---------- Given entries
(** Both: the page is built, linked in front of a chain and in the heap. *)
Lemma build_link_ok fm fuel tier kind (it : I) (l : list (K * V)) epoch len next s txn b sb rs used free m :
  txn_heap s txn b sb rs used free m -> denotes it l l -> (length l < fuel)%nat ->
  builder_size (content_size l) <= 2 ^ 32 - 24 -> sealed sb = false ->
  allocated sb + page_need l <= wb_buf_size b ->
  (tx_hold_write_guard txn = false -> num_writer sb < 2 ^ 31 - 1) -> fits 48 epoch ->
  let page := page_of (mkHeader epoch tier kind len next) (content_of l) in
  exists addr p0 txn' b' s1 s2 rs',
    build_page (K := K) (V := V) fm fuel tier kind it txn s = (Ok (addr, p0, txn'), s1) /\
    link_page epoch len next addr p0 txn' s1 = (Ok page, s2) /\
    addr ∈ tx_records txn' /\ tx_buffer_id txn' = tx_buffer_id txn /\ tx_hold_write_guard txn' = true /\
    st_table s2 = st_table s /\ wb_buf_size b' = wb_buf_size b /\
    (forall a p, m !! a = Some p -> a < addr) /\ m !! addr = None /\ addr <> 0 /\
    txn_heap s2 txn' b' (add_alloc (page_need l) (negb (tx_hold_write_guard txn)) sb) rs' used free
      (<[addr := page]> m).
Proof.
  intros Ht Hd Hf Hsz Hse Hroom Hnw He page.
  destruct (build_page_ok fm fuel tier kind it l s txn b sb rs used free m Ht Hd Hf Hsz Hse Hroom Hnw)
    as (addr & old & txn' & b1 & s1 & rs1 & Hbp & Hol & Hrec & _ & Hbid & Hhold & Htab & Hz & Hlt & H64 & Hne & Hth1).
  assert (Hin : addr ∈ tx_records txn') by (rewrite Hrec; auto with photon).
  destruct (link_page_ok epoch len next addr tier kind l old s1 txn' b1 _ rs1 used free _ Hth1 Hin
    (lookup_insert_eq _ _ _) Hol He) as (b2 & s2 & rs2 & Hlk & Htab2 & Hz2 & Hth2).
  rewrite insert_insert_eq in Hth2. eexists addr, _, txn', b2, s1, s2, rs2.
  split_and!; [exact Hbp|exact Hlk|done|done|done|congruence|congruence|done| |done|exact Hth2].
  apply eq_None_not_Some. intros [p Hp]. specialize (Hlt _ _ Hp). lia.
Qed.

(** A page built and written as it is. *)
Lemma build_write_ok fm fuel tier kind (it : I) (l : list (K * V)) s txn b sb rs used free m :
  txn_heap s txn b sb rs used free m -> denotes it l l -> (length l < fuel)%nat ->
  builder_size (content_size l) <= 2 ^ 32 - 24 -> sealed sb = false ->
  allocated sb + page_need l <= wb_buf_size b ->
  (tx_hold_write_guard txn = false -> num_writer sb < 2 ^ 31 - 1) ->
  let page := page_of (built_header (mkPageBuilder tier kind)) (content_of l) in
  exists addr txn' b' s1 s2 rs',
    build_page (K := K) (V := V) fm fuel tier kind it txn s = (Ok (addr, page, txn'), s1) /\
    txn_write_page addr page txn' s1 = (Ok tt, s2) /\
    addr ∈ tx_records txn' /\ tx_buffer_id txn' = tx_buffer_id txn /\ tx_hold_write_guard txn' = true /\
    st_table s2 = st_table s /\ wb_buf_size b' = wb_buf_size b /\
    (forall a p, m !! a = Some p -> a < addr) /\ m !! addr = None /\ addr <> 0 /\
    txn_heap s2 txn' b' (add_alloc (page_need l) (negb (tx_hold_write_guard txn)) sb) rs' used free
      (<[addr := page]> m).
Proof.
  intros Ht Hd Hf Hsz Hse Hroom Hnw page.
  destruct (build_page_ok fm fuel tier kind it l s txn b sb rs used free m Ht Hd Hf Hsz Hse Hroom Hnw)
    as (addr & old & txn' & b1 & s1 & rs1 & Hbp & Hol & Hrec & _ & Hbid & Hhold & Htab & Hz & Hlt & H64 & Hne & Hth1).
  assert (Hin : addr ∈ tx_records txn') by (rewrite Hrec; auto with photon).
  destruct (heap_write s1 txn' b1 _ rs1 used free _ addr old page Hth1 Hin (lookup_insert_eq _ _ _))
    as (b2 & s2 & rs2 & Hw & Htab2 & Hz2 & Hth2).
  { unfold page. by rewrite length_page_of, length_content, Hol. }
  rewrite insert_insert_eq in Hth2. exists addr, txn', b2, s1, s2, rs2.
  split_and!; [exact Hbp|exact Hw|done|done|done|congruence|congruence|done| |done|exact Hth2].
  apply eq_None_not_Some. intros [p Hp]. specialize (Hlt _ _ Hp). lia.
Qed.

(** A new page under a new page id. *)
Lemma new_page_ok fm fuel tier kind (it : I) (l : list (K * V)) s txn b sb rs used free m :
  txn_heap s txn b sb rs used free m -> denotes it l l -> (length l < fuel)%nat ->
  builder_size (content_size l) <= 2 ^ 32 - 24 -> sealed sb = false ->
  allocated sb + page_need l <= wb_buf_size b ->
  (tx_hold_write_guard txn = false -> num_writer sb < 2 ^ 31 - 1) ->
  nxt (st_table s) < MAX_ID ->
  let page := page_of (built_header (mkPageBuilder tier kind)) (content_of l) in
  exists addr id txn1 txn2 b' s1 s2 s3 rs' free',
    build_page (K := K) (V := V) fm fuel tier kind it txn s = (Ok (addr, page, txn1), s1) /\
    txn_write_page addr page txn1 s1 = (Ok tt, s2) /\
    txn_insert_page addr txn1 s2 = (Ok (id, txn2), s3) /\
    tx_buffer_id txn2 = tx_buffer_id txn /\ tx_hold_write_guard txn2 = true /\
    id = default (nxt (st_table s)) (head free) /\ (id ∉ used) /\ id_ok id /\
    val (st_table s3) id = addr /\
    (forall id', id_ok id' -> id' <> id -> val (st_table s3) id' = val (st_table s) id') /\
    nxt (st_table s3) <= nxt (st_table s) + 1 /\ wb_buf_size b' = wb_buf_size b /\
    (forall a p, m !! a = Some p -> a < addr) /\ m !! addr = None /\ addr <> 0 /\
    txn_heap s3 txn2 b' (add_alloc (page_need l) (negb (tx_hold_write_guard txn)) sb) rs'
      ({[id]} ∪ used) free' (<[addr := page]> m).
Proof.
  intros Ht Hd Hf Hsz Hse Hroom Hnw Hmax page.
  destruct (build_write_ok fm fuel tier kind it l s txn b sb rs used free m Ht Hd Hf Hsz Hse Hroom Hnw)
    as (addr & txn1 & b2 & s1 & s2 & rs2 & Hbp & Hw & Hin & Hbid & Hhold & Htab & Hz & Hlt & Hnone & Hne & Hth2).
  destruct (heap_insert s2 txn1 b2 _ rs2 used free _ addr Hth2 Hin)
    as (id & free' & b3 & s3 & rs3 & Hip & Hid & Hnu & Hok & Hx & Hz3 & Hv3 & Ho3 & Hth3).
  { right. by rewrite Htab. }
  rewrite Htab in Hid, Hx, Ho3. eexists addr, id, txn1, _, b3, s1, s2, s3, rs3, free'.
  split_and!; [exact Hbp|exact Hw|exact Hip|done..|congruence|done|done|done|exact Hth3].
Qed.
(** A transaction that puts one page in place of the page of an id. *)
Lemma publish_page fm fuel tier kind (it : I) (l : list (K * V)) epoch len next s t m room id addr old :
  heap_inv s t m room -> t !! id = Some addr -> m !! addr = Some old -> denotes it l l -> (length l < fuel)%nat ->
  builder_size (content_size l) <= 2 ^ 32 - 24 -> page_need l <= room -> fits 48 epoch ->
  let page := page_of (mkHeader epoch tier kind len next) (content_of l) in
  exists txn new p0 txn1 s1 s2 s3,
    txn_begin s = (Ok txn, s) /\
    build_page (K := K) (V := V) fm fuel tier kind it txn s = (Ok (new, p0, txn1), s1) /\
    link_page epoch len next new p0 txn1 s1 = (Ok page, s2) /\
    txn_update_page id addr new txn1 s2 = (Ok Updated, s3) /\
    m !! new = None /\ new <> 0 /\
    heap_inv s3 (<[id := new]> t) (<[new := page]> m) (room - page_need l).
Proof.
  intros (b & sb & rs & free & Hb & He & Ht & Hv & Hm & Hse & Hnw & ->) Hid Haddr Hd Hf Hsz Hroom Hep page.
  destruct (heap_begin s b sb rs _ free m Hb He Ht Hm Hse) as [Hbg Hth].
  set (txn := mkPageTxn (wb_group_id b) false [] []) in *.
  destruct (build_link_ok fm fuel tier kind it l epoch len next s txn b sb rs _ free m Hth Hd Hf Hsz Hse
    ltac:(lia) (λ _, Hnw) Hep)
    as (new & p0 & txn1 & b2 & s1 & s2 & rs2 & Hbp & Hlk & Hin & Hbid & Hhold & Htab & Hz & Hlt & Hnew & Hne & Hth2).
  assert (Hval : val (st_table s2) id = addr) by (rewrite Htab; by apply Hv).
  destruct (heap_txn_update s2 txn1 b2 _ rs2 _ free _ id addr new Hth2)
    as (s3 & b3 & rs3 & Hup & Hz3 & Ht3 & Hv3 & Ho3 & He3 & Hb3 & Hm3);
    [by apply elem_of_dom_2 in Hid|done|by eapply Hlt|done|done|].
  exists txn, new, p0, txn1, s1, s2, s3. split_and!; [done|exact Hbp|exact Hlk|exact Hup|done|done|].
  rewrite Hbid in Hb3, Hm3, He3. rewrite Htab in Ho3. apply elem_of_dom_2 in Hid.
  cbn [txn tx_buffer_id tx_hold_write_guard negb] in Hb3, Hm3, He3.
  pose proof (heap_inv_swing _ s3 t _ _ b3 _ rs3 free id new Hb3 He3 Ht3 Hid Hv Hv3 Ho3 Hm3) as Hsw.
  simpl in Hsw. replace (_ - _ - _) with (wb_buf_size b3 - (allocated sb + page_need l)) by lia.
  apply Hsw; [done|lia].
Qed.
End build.
(* ===== verification/TreeConsolidate.v ===== *)
(** * Consolidating a leaf ([consolidate_page] of [tree/mod.rs])

    A consolidation that takes in the whole chain of a leaf changes no value a
    reader at or after the safe LSN sees, anywhere in the tree. The condition that
    the whole chain is taken in is spelled out as [no_stop]; without it the
    statement is false: a consolidation that stops before a large base page drops the
    tombstones at or below the safe LSN among the pages it takes, although the versions
    they hide may be in the pages behind. [partial_consolidation_reads] says what readers
    see after any consolidation; without such tombstones it is what they saw before
    ([merged_version]). *)

From stdpp Require Import base numbers list sorting gmap.
From Stdlib Require Import ZArith Lia.
From S2P Require Import Prelude Data Codec BasePage Iter SortedPage PageTable WriteBuffer.
From S2P Require Import BufferSet PageTxn PageHeap TreePage Tree TreeLaws TreeRefine.

(** ** Collecting the pages of a chain *)

(** The walk over [pages] never stops early, after [n] data pages of [size] bytes. *)
Fixpoint no_stop (opts : TreeOptions) (n size : nat) (pages : list (list Z)) : Prop :=
  match pages with
  | [] => True
  | p :: pages =>
      ((n < 2)%nat \/ (page_size p / 2 <= size)%nat \/ should_consolidate_page opts (page_info p) = Ok true) /\
      no_stop opts (S n) (size + page_size p) pages
  end.

(** Whether the walk stops before the page [p], and how many pages it takes. *)
Definition stops (opts : TreeOptions) (n size : nat) (p : list Z) : bool :=
  match page_tier p, should_consolidate_page opts (page_info p) with
  | Ok tier, Ok b => is_leaf tier && (2 <=? n)%nat && bool_decide (size < page_size p / 2)%nat && negb b
  | _, _ => false
  end.
Fixpoint taken (opts : TreeOptions) (n size : nat) (pages : list (list Z)) : nat :=
  match pages with
  | [] => O
  | p :: pages => if stops opts n size p then O else S (taken opts (S n) (size + page_size p) pages)
  end.

Lemma taken_le opts n size pages : (taken opts n size pages <= length pages)%nat.
Proof. revert n size; induction pages as [|p pages IH]; intros n size; cbn; [done|]. destruct (stops _ _ _ _); [lia|]. specialize (IH (S n) (size + page_size p)%nat). lia. Qed.
Lemma taken_first opts size p pages : (0 < taken opts 0 size (p :: pages))%nat.
Proof.
  cbn [taken]. unfold stops. destruct (page_tier p) as [ti|e|]; [|lia..].
  destruct (should_consolidate_page _ _) as [b|e|]; [|lia..]. change (2 <=? 0)%nat with false. rewrite andb_false_r. cbn. lia.
Qed.
Lemma no_stop_taken opts n size pages : no_stop opts n size pages -> taken opts n size pages = length pages.
Proof.
  revert n size; induction pages as [|p pages IH]; intros n size; cbn [no_stop taken length]; [done|]. intros [Hs Hn].
  assert (stops opts n size p = false) as ->; [|by rewrite IH].
  unfold stops. destruct (page_tier p) as [ti|e|]; [|done..]. destruct Hs as [Hlt|[Hle|Hsc]].
  - destruct (should_consolidate_page _ _) as [b|e|]; [|done..]. rewrite (proj2 (Nat.leb_gt _ _)) by lia. by rewrite andb_false_r.
  - destruct (should_consolidate_page _ _) as [b|e|]; [|done..]. rewrite (bool_decide_false (_ < _)%nat) by lia. by rewrite andb_false_r.
  - rewrite Hsc. cbn. by rewrite andb_false_r.
Qed.

Section collect.
Context {K V : Type} `{OrdLaws K} `{!Codec K} `{!CodecLaws K} `{!PrefixCodec K}
  `{!Codec V} `{!CodecLaws V} `{!SortedPageKey K}.
Local Abbreviation T := (K * V)%type.

Lemma collect_walk opts (c : CollectState K V) (l : list (Z * list Z)) (ls : list (list T)) :
  Forall2 (λ ap x, chain_page ap.2 x) l (CData <$> ls) -> cs_range_limit c = None ->
  let k := taken opts (length (iters (cs_builder c))) (cs_page_size c) l.*2 in
  exists its size, Forall2 (λ it a, spi_denotes it a a) its (take k ls) /\
    walk_list (collect_step opts) c l =
      Ok (mkCollectState (foldl (λ b it, merging_builder_add it b) (cs_builder c) its) size
            (foldl (λ _ ap, page_info ap.2) (cs_last_page c) (take k l)) (cs_page_addrs c ++ (take k l).*1) None).
Proof.
  intros Hf. remember (CData <$> ls) as xs eqn:Ex. revert ls Ex c.
  induction Hf as [|[addr p] x l xs Hp _ IH]; intros [|items ls] Ex c Hlim; try done.
  { destruct c as [bd sz lp ad lim]. simpl in *. subst lim. exists [], sz. split; [constructor|].
    simpl. by rewrite app_nil_r. }
  injection Ex as -> Ex. simpl in Hp. destruct (chain_page_open p items Hp) as (Hk & Hs & r & Hn & Hr).
  cbn [fmap list_fmap snd taken].
  assert (Hst : stop_collecting opts c p = Ok (stops opts (length (iters (cs_builder c))) (cs_page_size c) p)).
  { unfold stop_collecting, stops. destruct Hp as (h & Hh & _ & -> & _). rewrite page_of_tier. cbn [mbind res_bind].
    unfold should_consolidate_page. rewrite page_of_info_tier by done. cbn [mbind res_bind].
    rewrite (bool_decide_true (cs_range_limit c = None)), andb_true_r by done. unfold merging_builder_len.
    replace (2 <=? Z.of_nat (length (iters (cs_builder c))))%Z with (2 <=? length (iters (cs_builder c)))%nat
      by (destruct (Nat.leb_spec 2 (length (iters (cs_builder c)))); symmetry; [apply Z.leb_le|apply Z.leb_gt]; lia).
    by destruct (_ && _ && _). }
  set (c' := mkCollectState (merging_builder_add (spi_new r) (cs_builder c)) (cs_page_size c + page_size p)%nat
    (page_info p) (cs_page_addrs c ++ [addr]) (cs_range_limit c)).
  assert (Hstep : collect_step opts c addr p =
    Ok (if stops opts (length (iters (cs_builder c))) (cs_page_size c) p then (c, true) else (c', false))).
  { unfold collect_step. rewrite Hk. cbn [mbind res_bind]. rewrite Hst. cbn [mbind res_bind].
    destruct (stops _ _ _ _); [done|]. by rewrite Hn. }
  cbn [walk_list]. rewrite Hstep. cbn [mbind res_bind]. destruct (stops _ _ _ _).
  { destruct c as [bd sz lp ad lim]. simpl in *. subst lim. exists [], sz. split; [constructor|]. by rewrite app_nil_r. }
  destruct (IH ls Ex c') as (its & size & Hits & Hw); [done|].
  assert (Hlen : length (iters (cs_builder c')) = S (length (iters (cs_builder c)))).
  { unfold c'. cbn [cs_builder merging_builder_add iters]. rewrite length_app. simpl. by rewrite Nat.add_1_r. }
  rewrite Hlen in Hits, Hw. exists (spi_new r :: its), size. split; [constructor; [by split|done]|].
  rewrite Hw. unfold c'. cbn [cs_builder cs_last_page cs_page_addrs foldl fmap list_fmap fst take]. by rewrite <- app_assoc.
Qed.
End collect.

(** The last of the first [k] pages of a chain, and the chain behind it. *)
Lemma heap_chain_last m addr l d k :
  heap_chain m addr l -> (0 < k <= length l)%nat ->
  exists ap, ap ∈ l /\ foldl (λ _ ap, page_info ap.2) d (take k l) = page_info ap.2 /\
    heap_chain m (page_chain_next ap.2) (drop k l).
Proof.
  intros Hc. revert d k; induction Hc as [|addr page l Hne Ha Hc IH]; intros d k Hk; [simpl in Hk; lia|].
  destruct k as [|[|k]]; [lia| |].
  - exists (addr, page). split_and!; [by left|done|exact Hc].
  - destruct (IH (page_info page) (S k)) as (ap & Hin & Hfo & Hd); [simpl in Hk; lia|]. exists ap. split_and!; [by right|done|done].
Qed.

(** What the pages of a leaf are consolidated to. *)
Definition consolidated (safe : Z) (ls : list (list (Key * Value))) : list (Key * Value) :=
  run (leaf_step safe) (None, false) (kmerge ls).

Lemma consolidated_value safe q ls :
  safe <= lsn q -> Forall key_sorted ls -> value_at q (consolidated safe ls) = value_at q (kmerge ls).
Proof.
  intros Hq Hs. unfold consolidated. rewrite leaf_run_value by (done || by apply kmerge_sorted). done.
Qed.

Lemma consolidated_ok safe (ls : list (list (Key * Value))) :
  key_strict (kmerge ls) -> Forall (Forall item_ok) ls ->
  content_size (consolidated safe ls) <= u32_max ->
  items_ok (consolidated safe ls) /\ key_strict (consolidated safe ls) /\
  (length (consolidated safe ls) <= length (concat ls))%nat.
Proof.
  intros Hs Hok Hsz. pose proof (leaf_run_sublist safe (None, false) (kmerge ls)) as Hsub.
  fold (consolidated safe ls) in Hsub. split_and!.
  - split; [|done]. apply Forall_forall. intros x Hx.
    assert (Hx' : x ∈ kmerge ls) by (eapply elem_of_submseteq; [exact Hx|by apply sublist_submseteq]).
    rewrite kmerge_perm in Hx'. apply list_elem_of_In, in_concat in Hx' as (l & Hl & Hxl).
    rewrite Forall_forall in Hok. specialize (Hok l). rewrite list_elem_of_In, Forall_forall in Hok.
    apply Hok; [done|by apply list_elem_of_In].
  - by eapply sorted_sublist.
  - rewrite <- length_kmerge. by apply sublist_length.
Qed.

(** ** The consolidation of a whole chain *)

Lemma omap_data_of (ls : list (list (Key * Value))) : omap data_of (CData <$> ls) = ls.
Proof. induction ls; [done|]. cbn. by f_equal. Qed.

(** [collect_consolidation_info] on a chain of data pages. *)
Lemma collect_info_taken opts fuel s t m room view (l : list (Z * list Z)) (ls : list (list (Key * Value))) :
  let k := taken opts 0 0 l.*2 in
  heap_inv s t m room -> heap_chain m (pv_addr view) l ->
  Forall2 (λ ap x, chain_page ap.2 x) l (CData <$> ls) -> ls <> [] -> (length ls < fuel)%nat ->
  exists mit lp, collect_consolidation_info (K := Key) (V := Value) opts fuel view s =
      (Ok (mkConsolidationInfo (mkMergingPageIter mit None) (page_info lp) (take k l).*1), s) /\
    mp_denotes (mkMergingPageIter mit None) (kmerge (take k ls)) (kmerge (take k ls)) /\
    heap_chain m (info_chain_next (page_info lp)) (drop k l) /\ fits 64 (info_chain_next (page_info lp)) /\
    fits 8 (info_chain_len (page_info lp)).
Proof.
  intros k Hi Hc Hp Hne Hf.
  assert (Hs : Forall key_sorted ls).
  { pose proof (chain_sorted s (pv_addr view) (CData <$> ls)) as Hs.
    rewrite omap_data_of in Hs. apply Hs. exists l. split; [by eapply heap_chain_store|done]. }
  assert (Hll : length l = length ls).
  { rewrite (Forall2_length _ _ _ Hp). apply length_fmap. }
  destruct (collect_walk opts (mkCollectState merging_builder_new 0 (pv_page view) [] None) l ls Hp eq_refl)
    as (its & size & Hits & Hw). change (taken _ _ _ _) with k in Hits, Hw.
  destruct (mp_new_denotes its (take k ls) None Hits) as (mit & Hm & Hd); [by apply Forall_take|].
  destruct (heap_chain_last m (pv_addr view) l (pv_page view) k Hc) as ([a lp] & Hin & Hfo & Hrest).
  { split; [|unfold k; rewrite <- (length_fmap snd l); apply taken_le]. destruct l; [destruct ls; done|]. apply taken_first. }
  assert (Hex : exists h c, header_ok h /\ lp = page_of h c).
  { apply list_elem_of_lookup_1 in Hin as [i Hi']. destruct (Forall2_lookup_l _ _ _ _ _ Hp Hi') as (x & _ & h & Hh & Hx).
    destruct x; destruct Hx as (_ & Hx & _); simpl in Hx; eauto. }
  destruct Hex as (h & c & Hh & ->). simpl in *.
  exists mit, (page_of h c). split_and!; [|done| | |].
  - unfold collect_consolidation_info.
    rewrite (st_bind_ok _ _ s _ s) by (rewrite (walk_page_chain _ _ _ _ _ l); [by rewrite Hw|by eapply heap_chain_store|lia]).
    cbn [cs_builder cs_range_limit cs_last_page cs_page_addrs].
    rewrite (st_bind_ok _ _ s mit s) by (unfold lift; f_equal; exact Hm). by rewrite Hfo.
  - exact Hrest.
  - change (fits 64 (page_chain_next (page_of h c))). rewrite page_of_chain_next by done. apply Hh.
  - rewrite page_of_info_chain_len by done. apply Hh.
Qed.

(** The page a consolidation writes in place of a chain whose newest page has header [h]. *)
Definition whole_page (h : Header) (n : Z) (out : list (Key * Value)) : list Z :=
  page_of (mkHeader (h_epoch h) Leaf DataPage n 0) (content_of out).

(** The same in front of the pages at [next]. *)
Definition merged_page (h : Header) (n next : Z) (out : list (Key * Value)) : list Z :=
  page_of (mkHeader (h_epoch h) Leaf DataPage n next) (content_of out).

Lemma merged_header_ok h n next : header_ok h -> fits 8 n -> fits 64 next -> header_ok (mkHeader (h_epoch h) Leaf DataPage n next).
Proof. intros (H1 & _) Hn Hx. split_and!; [exact H1|exact Hn|exact Hx]. Qed.
Lemma whole_header_ok h n : header_ok h -> fits 8 n -> header_ok (mkHeader (h_epoch h) Leaf DataPage n 0).
Proof. intros (H1 & _) Hn. split_and!; [exact H1|exact Hn|split; vm_compute; congruence]. Qed.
--------------------
__What the task requires__:
Among the records above, a stretch begins at the line containing "rewrite (bool_decide_true (cs_range_limit" and ends at the line containing "replace (2 <=?". Restate that stretch word for word, and nothing else.

__Written reply__:
    rewrite (bool_decide_true (cs_range_limit c = None)), andb_true_r by done. unfold merging_builder_len.
    replace (2 <=? Z.of_nat (length (iters (cs_builder c))))%Z with (2 <=? length (iters (cs_builder c)))%nat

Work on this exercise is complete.